ROBERTSON: You know, I think one of the key indicators there is Pakistan, of course, Pakistan has been the country that has propped up and given sanctuary and support to the Taliban over the decades indeed, sort of helped launch them back in the early 1990s.

And I think most significantly, when Pakistan released from jail, Mullah Baradar, who is the Taliban deputy leader, who's doing the signing today, who's been the main interlocutor with envoy Zalmay Khalilzad.

That alone there tells you that Pakistan is getting on board with this in part, but Pakistan will have its own expectations of what a new political dispensation within Afghanistan should look like. And there will be a heavy expectation from the Pakistan side, that the -- that the Taliban and it's their -- Taliban's expectation too, is that they will play a significant role in a future Afghan government that could push the current President Ashraf Ghani, could put him out -- push him out of office earlier this year.

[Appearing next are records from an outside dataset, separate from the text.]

(** * devfolio: the snippet list pipeline

    A shallow embedding of the client-side list pipeline of the snippet
    manager: the pagination hook and the debounce hook of
    [src/hooks/index.ts], and the filter chain and mutation handlers of
    [src/app/(dashboard)/snippets/page.tsx].

    Conventions.
    - A React state cell is an explicit value threaded through the
      functions; one call of a hook body is one render.
    - JavaScript numbers that hold array lengths, page sizes and page
      numbers are integers; they are modelled in [Z].  The call sites pass
      integers only ([i + 1], [currentPage + 1], [currentPage - 1], the
      literal page size [9]).
    - Strings are [string]; the text functions are the ASCII restriction
      of their JavaScript counterparts. *)

From Stdlib Require Import ZArith Lia Bool Ascii String.
From stdpp Require Import base list strings gmap.

Local Open Scope Z_scope.

(** ** JavaScript built-ins used by the hooks *)

Module Js.

(** [Math.ceil(n / p)] on an integer numerator and a positive integer
    denominator: the least integer not below the quotient.  Array
    lengths stay below 2^32, so the double-precision quotient never
    rounds across an integer and the integer formula is exact. *)
Definition Math_ceil_div (n p : Z) : Z := - ((- n) / p).

Definition Math_max (a b : Z) : Z := Z.max a b.
Definition Math_min (a b : Z) : Z := Z.min a b.

(** [Array.prototype.slice(start, end)]: a negative index counts from
    the end, both indices are then capped into [0, length], and an empty
    array results when the range is empty. *)
Definition relative_index (len i : Z) : Z :=
  if i <? 0 then Z.max (len + i) 0 else Z.min i len.

Definition Array_slice {A} (xs : list A) (start stop : Z) : list A :=
  let len := Z.of_nat (length xs) in
  let k := relative_index len start in
  let final := relative_index len stop in
  take (Z.to_nat (final - k)) (drop (Z.to_nat k) xs).

End Js.

(** ** 9. usePagination *)

Module Pagination.
Import Js.

(** What one render of the hook returns (the navigation callbacks are
    the functions [goToPage], [nextPage], [prevPage] below, closed over
    the values of the same render). *)
Record View (A : Type) := mkView {
  currentPage : Z;
  totalPages : Z;
  paginatedItems : list A;
  hasNextPage : bool;
  hasPrevPage : bool
}.
Arguments mkView {A}.
Arguments currentPage {A}.
Arguments totalPages {A}.
Arguments paginatedItems {A}.
Arguments hasNextPage {A}.
Arguments hasPrevPage {A}.

(** The initial value of the [currentPage] state cell. *)
Definition initialPage : Z := 1.

Definition pageCount {A} (items : list A) (itemsPerPage : Z) : Z :=
  Math_ceil_div (Z.of_nat (length items)) itemsPerPage.

Definition window {A} (items : list A) (itemsPerPage page : Z) : list A :=
  let startIndex := (page - 1) * itemsPerPage in
  let endIndex := startIndex + itemsPerPage in
  Array_slice items startIndex endIndex.

(** One render: [page] is the content of the state cell. *)
Definition usePagination {A} (items : list A) (itemsPerPage : Z) (page : Z)
  : View A :=
  let total := pageCount items itemsPerPage in
  {| currentPage := page;
     totalPages := total;
     paginatedItems := window items itemsPerPage page;
     hasNextPage := page <? total;
     hasPrevPage := 1 <? page |}.

(** The callbacks; each returns the new content of the state cell. *)
Definition goToPage (total : Z) (page : Z) : Z :=
  Math_max 1 (Math_min page total).

Definition nextPage (total current : Z) : Z := goToPage total (current + 1).
Definition prevPage (total current : Z) : Z := goToPage total (current - 1).

Inductive Nav := GoToPage (n : Z) | NextPage | PrevPage.

(** A navigation call made from the render of [items] at page [page]. *)
Definition navigate {A} (items : list A) (itemsPerPage : Z) (page : Z)
  (a : Nav) : Z :=
  let v := usePagination items itemsPerPage page in
  match a with
  | GoToPage n => goToPage (totalPages v) n
  | NextPage => nextPage (totalPages v) (currentPage v)
  | PrevPage => prevPage (totalPages v) (currentPage v)
  end.

Definition navigateAll {A} (items : list A) (itemsPerPage : Z)
  (acts : list Nav) (page : Z) : Z :=
  fold_left (navigate items itemsPerPage) acts page.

That's if you will the sort of triumphalist view of the Taliban coming into these talks, and gives you an indication of how bumpy and tough those talks can be with the Afghan government.

PAUL: But there about 5,000 Taliban that are be released from Afghan run jails. That's part of the conditions here. I'm wondering if we know, Nic, is the Afghan government really committed to that?

ROBERTSON: In essence, they are committed in the sort of underlying sense that, you know, the Taliban are also committed to releasing 1,000 Afghan government prisoners. And there's an understanding that many of those Taliban prisoners may not -- may no longer want to go back and join the fight.

I've been speaking to a number of diplomats here on the margins today who are involved in the talks along the way. Their view is that to release 5,000 prisoners in a very short space of time, the Taliban I'm told have a long list of all those names. That would be very difficult and very complicated to do at a technical level.


ROBERTSON: I've also been talking to somebody who's directly involved with the Taliban and the United States on the issue of those prisoners. And that's the very clear expectation from the Taliban, that before they go into the intra-Afghan talks with the Afghan government, their confidence building from the Afghan government side has to be the release of those 5,000.

Perhaps, what we're going to see negotiated over time, and I'm talking to, you know, people close to the process here are saying perhaps, the real intra-Afghan talks will be delayed by about a month, they might not start to April.


BLACKWELL: Yes. All right.

ROBERTSON: And that will be the time to allow a sequenced release and confidence building for those 5,000 prisoners.

PAUL: All right.

BLACKWELL: Nic Robertson for us there. As this will be signed in Doha, we'll continue to follow this and will -- can have more after the break.



BLACKWELL: Live pictures now from Doha, Qatar, where representatives of the United States and the Taliban are expected to sign a historic agreement, could be just moments away.